◆ **WORKING DATA**:
Lemma tree_wf_mono n n' (known known' : Z → Prop) T : n ≤ n' → (∀ u, known u → known' u) → tree_wf n known T → tree_wf n' known' T.
Proof.
  intros Hn Hk []. split; try done.
  - intros path par s Ho. destruct (wf_path0 _ _ _ Ho) as (i & ? & ->). exists i. split; [lia|done].
  - intros path par s Ho. by eapply Hk, wf_known0.
Qed.
Lemma mirror_iff (E E' : option Z → StratisUuid → Prop) T : (∀ r s, E r s ↔ E' r s) → mirror E T → mirror E' T.
Proof.
  intros Heq []. split; [|intros s Hs; by apply m_pool0, Heq|intros u s Hs; by apply m_child0, Heq|done].
  intros path par s Ho. specialize (m_sound0 _ _ _ Ho). destruct s; [| |by apply Heq]; destruct m_sound0 as (pu & ? & ?%Heq); eauto.
Qed.
(** a thing belongs to one pool *)
Lemma mirror_parent E T u v s : mirror E T → E (Some u) s → E (Some v) s → u = v.
Proof.
  intros Hm Hu Hv. destruct (m_child _ _ Hm _ _ Hu) as (_ & P & path & Hp & Ho), (m_child _ _ Hm _ _ Hv) as (_ & P' & path' & Hp' & Ho').
  pose proof (m_unique _ _ Hm _ _ _ _ _ Ho Ho') as ->. destruct (obj_fun _ _ _ _ _ _ Ho Ho') as [-> _].
  destruct (obj_fun _ _ _ _ _ _ Hp Hp') as [_ [= ->]]. done.
Qed.

(** the actions add objects with the identifiers from [n] on, for the things of the list *)
Fixpoint adds (n : Z) (l : list (Path * StratisUuid)) (acts : list DbusAction) : Prop :=
  match l, acts with
  | [], [] => True
  | (par, s) :: l, Add o _ :: acts =>
      o = object_for (object_path_of n) par s ∧ adds (n + 1) l acts
  | _, _ => False
  end.

Lemma adds_app n l l' acts acts' : adds n l acts → adds (n + Z.of_nat (length l)) l' acts' → adds n (l ++ l') (acts ++ acts').
Proof.
  revert n acts. induction l as [|[par s] l IH]; intros n [|[o i| | |] acts]; cbn; try done.
  - by rewrite Z.add_0_r.
  - intros (? & ?) Hl'. split; [done|]. apply IH; [done|]. by replace (n + 1 + Z.of_nat (length l)) with (n + Z.of_nat (S (length l))) by lia.
Qed.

◆ **ACTIVITY**:
Taking the listing above as the source, transcribe only the lines starting at the line with "Lemma adds_app n" and going through the line with "- by rewrite Z.add_0_r.", unaltered and with both ends included.

◆ **TASK RESPONSE**:
Lemma adds_app n l l' acts acts' : adds n l acts → adds (n + Z.of_nat (length l)) l' acts' → adds n (l ++ l') (acts ++ acts').
Proof.
  revert n acts. induction l as [|[par s] l IH]; intros n [|[o i| | |] acts]; cbn; try done.
  - by rewrite Z.add_0_r.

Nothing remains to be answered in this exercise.